A cultura, olé!

Correia da Fonseca

Nos diversos canais que globalmente enformam a chamada televisão portuguesa não se fala muito de cultura, fala-se muito mais de futebol. Entende-se: não apenas «a bola» mobiliza muitíssimo mais a atenção e as paixões dos portugueses como envolve também muitíssimo mais dinheiros, e é claro que onde estão dinheiros avultados está a atenção da TV. Aconteceu agora, porém, que na televisão e também fora dela ocorreu um surto de alusões e invocações da cultura dir-se-ia que chegadas por força dos cornos taurinos. Não há nada de inconveniente nisso, as hastes dos touros, os touros na sua integralidade e os espectáculos que marcam o seu triste destino final são temas tão respeitáveis como quaisquer outros, a questão possível é que surjam como assunto controverso legitimado pelas circunstâncias.
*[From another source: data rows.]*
Lemma runs_le1_sorted A : (runs A <= 1)%nat -> Sorted (nondec less) A.
Proof.
  induction A as [|a A IH]; intros Hr; [constructor|]. destruct A as [|b A]; [by repeat constructor|].
  simpl in Hr. destruct (less b a) eqn:E.
  - exfalso. assert (1 <= runs (b :: A))%nat; [|simpl in *; lia].
    clear. revert b. induction A as [|c A IH]; intros b; [done|].
    specialize (IH c). change (runs (b :: c :: A)) with
      (if less c b then S (runs (c :: A)) else runs (c :: A)). destruct (less c b); lia.
  - constructor; [apply IH; done|]. by constructor.
Qed.

Lemma runs_le_length A : (runs A <= length A)%nat.
Proof.
  induction A as [|a A IH]; simpl; [done|]. destruct A as [|b A]; simpl in *; [lia|].
  destruct (less b a); lia.
Qed.

Lemma merge_nil_r A : merge A [] = A.
Proof. by destruct A. Qed.

Lemma merge_cons a A b B :
  merge (a :: A) (b :: B) = if less b a then b :: merge (a :: A) B else a :: merge A (b :: B).
Proof. done. Qed.

Lemma merge_perm A B : merge A B ≡ₚ A ++ B.
Proof.
  revert B. induction A as [|a A IHA]; intros B; [by destruct B|].
  induction B as [|b B IHB]; [by rewrite merge_nil_r, app_nil_r|].
  rewrite merge_cons. destruct (less b a).
  - rewrite IHB. by rewrite Permutation_middle.
  - by rewrite IHA.
Qed.

Lemma merge_sorted `{!StrictWeakOrder less} A B :
  Sorted (nondec less) A -> Sorted (nondec less) B -> Sorted (nondec less) (merge A B).
Proof.
  intros HA. revert B. induction HA as [|a A HA IHA Ha]; intros B HB; [by destruct B|].
  induction HB as [|b B HB IHB Hb]; [rewrite merge_nil_r; by constructor|].
  rewrite merge_cons. destruct (less b a) eqn:E.
  - constructor; [done|]. destruct B as [|b' B]; [rewrite merge_nil_r|rewrite merge_cons].
    + constructor. by apply swo_asym.
    + inversion Hb; subst. destruct (less b' a); constructor; [done|by apply swo_asym].
  - constructor; [apply IHA; by constructor|].
    destruct A as [|a' A]; [by constructor|]. rewrite merge_cons.
    inversion Ha; subst. by destruct (less b a'); constructor.
Qed.

Lemma sort_pass_perm xs out c : sort_pass xs out c -> out ≡ₚ xs.
Proof.
  induction 1 as [|x xs r Hr|x xs r y ys r2 rest out c H1 H2 _ IH]; [done|done|].
  rewrite merge_perm, IH. apply take_run_app in H1, H2. subst. simpl.
  by rewrite <- app_assoc.
Qed.

(** The count of a pass halves the number of runs, and bounds the runs of
    its output. *)
Lemma sort_pass_count xs out c : sort_pass xs out c -> (2 * c <= runs xs + 1)%nat.
Proof.
  induction 1 as [|x xs r Hr|x xs r y ys r2 rest out c H1 H2 _ IH]; [simpl; lia| |].
  - rewrite (runs_take_run _ _ _ _ Hr). simpl. lia.
  - rewrite (runs_take_run _ _ _ _ H1), (runs_take_run _ _ _ _ H2). lia.
Qed.

Lemma sort_pass_runs `{!StrictWeakOrder less} xs out c :
  sort_pass xs out c -> (runs out <= c)%nat.
Proof.
  induction 1 as [|x xs r Hr|x xs r y ys r2 rest out c H1 H2 _ IH]; [done| |].
  - rewrite (runs_take_run _ _ _ _ Hr). simpl. lia.
  - rewrite runs_app.
    apply take_run_sorted in H1, H2.
    pose proof (sorted_runs _ (merge_sorted _ _ H1 H2)). lia.
Qed.

Lemma sort_pass_length xs out c : sort_pass xs out c -> length out = length xs.
Proof. intros H. by rewrite (sort_pass_perm _ _ _ H). Qed.

(** *** Stability *)

Definition class_of (x : Z) (xs : list Z) : list Z := List.filter (equivb x) xs.

Lemma class_of_app x xs ys : class_of x (xs ++ ys) = class_of x xs ++ class_of x ys.
Proof. apply List.filter_app. Qed.

Lemma sorted_strong `{!StrictWeakOrder less} xs :
  Sorted (nondec less) xs -> StronglySorted (nondec less) xs.
Proof. apply Sorted_StronglySorted. intros a b c. apply (nondec_trans less). Qed.

(** Everything in a sorted list that starts above [b] is above [b]. *)
Lemma class_of_above `{!StrictWeakOrder less} x b A :
  equivb x b = true -> Sorted (nondec less) A ->
  match A with [] => True | a :: _ => less b a = true end -> class_of x A = [].
Proof.
  intros Hxb HA Hhd. apply sorted_strong in HA.
  assert (Forall (fun a => less b a = true) A) as Hall.
  { destruct HA as [|a A HA Ha]; constructor; [done|].
    eapply Forall_impl; [exact Ha|]. intros a' Haa'. by apply (swo_lt_le less b a a'). }
  clear -Hxb Hall StrictWeakOrder0. induction Hall as [|a A Hba _ IH]; [done|]. simpl.
  unfold equivb in *. apply andb_true_iff in Hxb as [H1%negb_true_iff H2%negb_true_iff].
  assert (less x a = true) as ->; [|done].
  destruct (less x a) eqn:E; [done|].
  pose proof (swo_ntrans b x a H2 E). congruence.
Qed.

Lemma merge_class `{!StrictWeakOrder less} x A B :
  Sorted (nondec less) A -> class_of x (merge A B) = class_of x A ++ class_of x B.
Proof.
  intros HA. revert B. induction HA as [|a A HA IHA Ha]; intros B; [by destruct B|].
  induction B as [|b B IHB]; [by rewrite merge_nil_r, app_nil_r|].
  rewrite merge_cons. destruct (less b a) eqn:E.
  - cbn [class_of List.filter] in IHB |- *.
    change (List.filter (equivb x) (merge (a :: A) B)) with (class_of x (merge (a :: A) B)).
    destruct (equivb x b) eqn:Eb.
    + assert (class_of x (a :: A) = []) as Hnil
        by (apply (class_of_above x b); [done|by constructor|done]).
      unfold class_of in *. simpl in IHB, Hnil |- *. by rewrite IHB, Hnil.
    + exact IHB.
  - simpl. fold (class_of x (merge A (b :: B))). rewrite IHA.
    by destruct (equivb x a).
Qed.

Lemma sort_pass_class `{!StrictWeakOrder less} x xs out c :
  sort_pass xs out c -> class_of x out = class_of x xs.
Proof.
  induction 1 as [|z xs r Hr|z xs r y ys r2 rest out c H1 H2 _ IH]; [done|done|].
  pose proof (take_run_sorted _ _ _ _ H1) as Hs.
  apply take_run_app in H1, H2. subst.
  change (z :: r ++ y :: r2 ++ rest) with ((z :: r) ++ (y :: r2) ++ rest).
  by rewrite !class_of_app, merge_class, IH, <- app_assoc.
Qed.

Lemma insert_ordered_class `{!StrictWeakOrder less} z x xs :
  Sorted (nondec less) xs ->
  class_of z (insert_ordered less x xs) = class_of z xs ++ class_of z [x].
Proof.
  intros Hs. destruct (insert_ordered_split less x xs) as (pre & post & -> & -> & _ & Hhd).
  rewrite (class_of_app z pre (x :: post)), class_of_app, <- app_assoc. f_equal.
  change (x :: post) with ([x] ++ post). rewrite class_of_app.
  destruct (equivb z x) eqn:E; unfold class_of at 1 4; simpl; rewrite E; [|by rewrite app_nil_r].
  rewrite (class_of_above z x post); [done|done| |done].
  clear -Hs. induction pre as [|p pre IH]; [done|]. apply IH. by inversion Hs.
Qed.

Lemma stable_sort_perm xs : stable_sort xs ≡ₚ xs.
Proof.
  unfold stable_sort. induction xs as [|x xs IH] using rev_ind; [done|].
  by rewrite fold_left_app; simpl; rewrite insert_ordered_perm, IH, (Permutation_app_comm xs [x]).
Qed.

Lemma stable_sort_spec `{!StrictWeakOrder less} xs :
  Sorted (nondec less) (stable_sort xs) /\ stable_sort xs ≡ₚ xs /\
  forall z, class_of z (stable_sort xs) = class_of z xs.
Proof.
  unfold stable_sort. induction xs as [|x xs (IH1 & IH2 & IH3)] using rev_ind; simpl.
  { split; [constructor|done]. }
  rewrite fold_left_app. simpl. split; [by apply insert_ordered_sorted|]. split.
  - by rewrite insert_ordered_perm, IH2, (Permutation_app_comm xs [x]).
  - intros z. by rewrite insert_ordered_class, IH3, class_of_app.
Qed.

Lemma equivb_refl `{!StrictWeakOrder less} z : equivb z z = true.
Proof. unfold equivb. by rewrite (swo_irrefl less z). Qed.

(** A sorted list is determined by its classes. *)
Lemma sorted_class_unique `{!StrictWeakOrder less} xs ys :
  Sorted (nondec less) xs -> Sorted (nondec less) ys ->
  (forall z, class_of z xs = class_of z ys) -> xs = ys.
Proof.
  intros Hx%sorted_strong Hy%sorted_strong. revert ys Hy.
  induction Hx as [|x xs Hx IH Hxs]; intros ys Hy Hc.
  { destruct ys as [|y ys]; [done|]. specialize (Hc y). unfold class_of in Hc. simpl in Hc.
    by rewrite equivb_refl in Hc. }
  pose proof equivb_refl as Hzz.
  destruct Hy as [|y ys Hy Hys].
  { specialize (Hc x). unfold class_of in Hc. simpl in Hc. by rewrite Hzz in Hc. }
  assert (x = y) as ->.
  { assert (y ∈ class_of y (x :: xs)) as Hyx.
    { rewrite Hc. unfold class_of. simpl. rewrite Hzz. by left. }
    assert (x ∈ class_of x (y :: ys)) as Hxy.
    { rewrite <- Hc. unfold class_of. simpl. rewrite Hzz. by left. }
    assert (forall (a b : Z) l, StronglySorted (nondec less) (b :: l) ->
      a ∈ class_of a (b :: l) -> less a b = false) as Hmin.
    { intros a b l' Hs Ha. apply list_elem_of_In in Ha. apply filter_In in Ha as [Ha _].
      inversion Hs as [|? ? _ Hall]; subst. destruct Ha as [->|Ha]; [apply (swo_irrefl less)|].
      rewrite Forall_forall in Hall. apply (Hall a). by apply list_elem_of_In. }
    assert (less y x = false) by (apply (Hmin y x xs); [by constructor|done]).
    assert (less x y = false) by (apply (Hmin x y ys); [by constructor|done]).
    specialize (Hc x). unfold class_of in Hc. simpl in Hc. rewrite Hzz in Hc.
    assert (equivb x y = true) as Exy by (unfold equivb; by rewrite H, H0).
    rewrite Exy in Hc. by injection Hc. }
  f_equal. apply IH; [done|]. intros z. specialize (Hc z). unfold class_of in *. simpl in Hc.
  destruct (equivb z y); [by injection Hc|done].
Qed.

End reference.

(** ** Refinement of the pointer program *)

Section refinement.
Context (less : Z -> Z -> bool).

Lemma is_list_nonnull_cur h l pre post :
  is_list h l (pre ++ post) -> negb (cur l post =? NULL) = true.
Proof. intros Hl. apply negb_true_iff, Z.eqb_neq, (cv_cur_nz _ _ _ _ (is_list_cursor _ _ _ _ Hl)). Qed.

(** Two cursors are equal only when nothing is between them. *)
Lemma cur_eqb h l pre mid post :
  is_list h l (pre ++ mid ++ post) ->
  (cur l (mid ++ post) =? cur l post) = match mid with [] => true | _ => false end.
Proof.
  intros (Hnd & _). destruct mid as [|m mid]; [apply Z.eqb_refl|].
  apply Z.eqb_neq. simpl. rewrite nodes_app in Hnd. apply NoDup_app in Hnd as (_ & _ & Hnd).
  simpl in Hnd. apply NoDup_cons in Hnd as [Hm _]. rewrite <- app_assoc in Hm.
  pose proof (cur_in l post) as Hc. intros ->. apply Hm. apply elem_of_app. by right.
Qed.

Lemma find_end_of_run_loop_ok fuel h l pre x post r rest :
  is_list h l (pre ++ x :: post) -> (length post < fuel)%nat -> take_run less x post = (r, rest) ->
  find_end_of_run_loop less fuel x (tail_of l) h = Ok (cur l rest, h).
Proof.
  revert pre x post r. induction fuel as [|fuel IH]; intros pre x post r Hl Hf Hr; [lia|].
  cbn [find_end_of_run_loop]. mrun (list_next_elem _ _ _ _ _ Hl).
  assert (is_list h l ((pre ++ [x]) ++ post)) as Hl' by by rewrite <- app_assoc.
  rewrite (cur_at_end _ _ _ _ Hl'). destruct post as [|y post]; simpl in *.
  { by injection Hr as <- <-. }
  mrun (list_prev_elem _ _ _ _ _ Hl). destruct (less y x).
  - by injection Hr as <- <-.
  - destruct (take_run less y post) as [r' rest'] eqn:E. injection Hr as <- <-.
    apply (IH (pre ++ [x]) y post r'); [done|lia|done].
Qed.

Lemma find_end_of_run_ok fuel h l pre x post r rest :
  is_list h l (pre ++ x :: post) -> (length post < fuel)%nat -> take_run less x post = (r, rest) ->
  find_end_of_run less fuel x (tail_of l) h = Ok (cur l rest, h).
Proof.
  intros Hl Hf Hr. unfold find_end_of_run.
  mrun (ASSERT_ok (negb (x =? NULL)) h (is_list_nonnull_cur _ _ _ _ Hl)).
  assert (is_list h l ((pre ++ x :: post) ++ [])) as Hl0 by by rewrite app_nil_r.
  mrun (ASSERT_ok (negb (tail_of l =? NULL)) h (is_list_nonnull_cur _ _ _ _ Hl0)).
  pose proof (cur_at_end _ _ _ _ Hl) as Hx. simpl in Hx.
  mrun (ASSERT_ok (negb (x =? tail_of l)) h ltac:(by rewrite Hx)).
  by eapply find_end_of_run_loop_ok.
Qed.

Lemma is_sorted_loop_ok fuel h l pre x A post :
  is_list h l (pre ++ (x :: A) ++ post) -> (length A < fuel)%nat -> Sorted (nondec less) (x :: A) ->
  is_sorted_loop less fuel x (cur l post) h = Ok (true, h).
Proof.
  revert pre x A. induction fuel as [|fuel IH]; intros pre x A Hl Hf HA; [lia|].
  cbn [is_sorted_loop]. mrun (list_next_elem h l pre x (A ++ post) Hl).
  assert (is_list h l ((pre ++ [x]) ++ A ++ post)) as Hl' by by rewrite <- app_assoc.
  rewrite (cur_eqb _ _ _ _ _ Hl'). destruct A as [|y A]; [done|].
  mrun (list_prev_elem h l pre x (y :: A ++ post) Hl).
  inversion HA as [|? ? HA' Hyx]; subst. inversion Hyx as [|? ? Hlt]; subst.
  unfold nondec in Hlt. simpl. rewrite Hlt. apply (IH (pre ++ [x]) y A); [done| |done].
  simpl in Hf. lia.
Qed.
Ora, neste caso a circunstância era e é perfeitamente legítima e até revestida de dignidade: tratou-se de um episódio parlamentar vinculado à discussão do OE, o orçamento do Estado, com particular incidência sobre a taxa de IVA a ser aplicada nos espectáculos de carácter cultural. Assim, ser ou não ser cultural era a questão que a tourada punha aos parlamentares, de um modo mais amplo ao País e, na noite de segunda-feira, aos participantes no «Prós e Contras» e aos telespectadores do programa.

Como todo o resto

Compreender-se-á que esta espécie de triângulo «touradas-cultura-impostos» tenha trazido às atenções distraídas, e também às outras, a posição dos conteúdos culturais ou culturalizantes nas «grelhas» da RTP: antes do mais, o facto de os programas sujeitos à qualificação quase humilhante de «culturais» serem sistematicamente deportados para a RTP2, canal que a própria designação denuncia como secundário, o que implica a secundarização tácita dos seus conteúdos. A esta regra acresce que alguns programas com mérito cultural, concertos da grande música e outros momentos relevantes para uma TV «culta e adulta» (como a «2» gosta de dizer de si própria numa quase indecorosa vertigem de auto-elogio) são transmitidos nas madrugadas ou nos seus arredores horários, assim se garantindo aos telespectadores que não se trata de nada que possa interessar-lhes muito. Ora, acontece que as touradas transmitidas pela RTP o são logo a seguir à hora de jantar e obviamente para proveito e gozo de toda a família, criançada incluída, o que parece indicar que não são matéria cultural e por consequência não incorrendo na habitual pena de deportação para a vizinhança das madrugadas. Aí está, pois, uma peça argumentária em desfavor da aplicação às touradas da taxa reduzida aplicável aos eventos culturais, mas é claro que não cabe a esta coluna optar por uma ou outra posição: chegará, espera-se, o registo da polémica e da sua chegada à televisão pública. Ficando o resto à conta do cidadão eleitor. Como aliás todo o resto.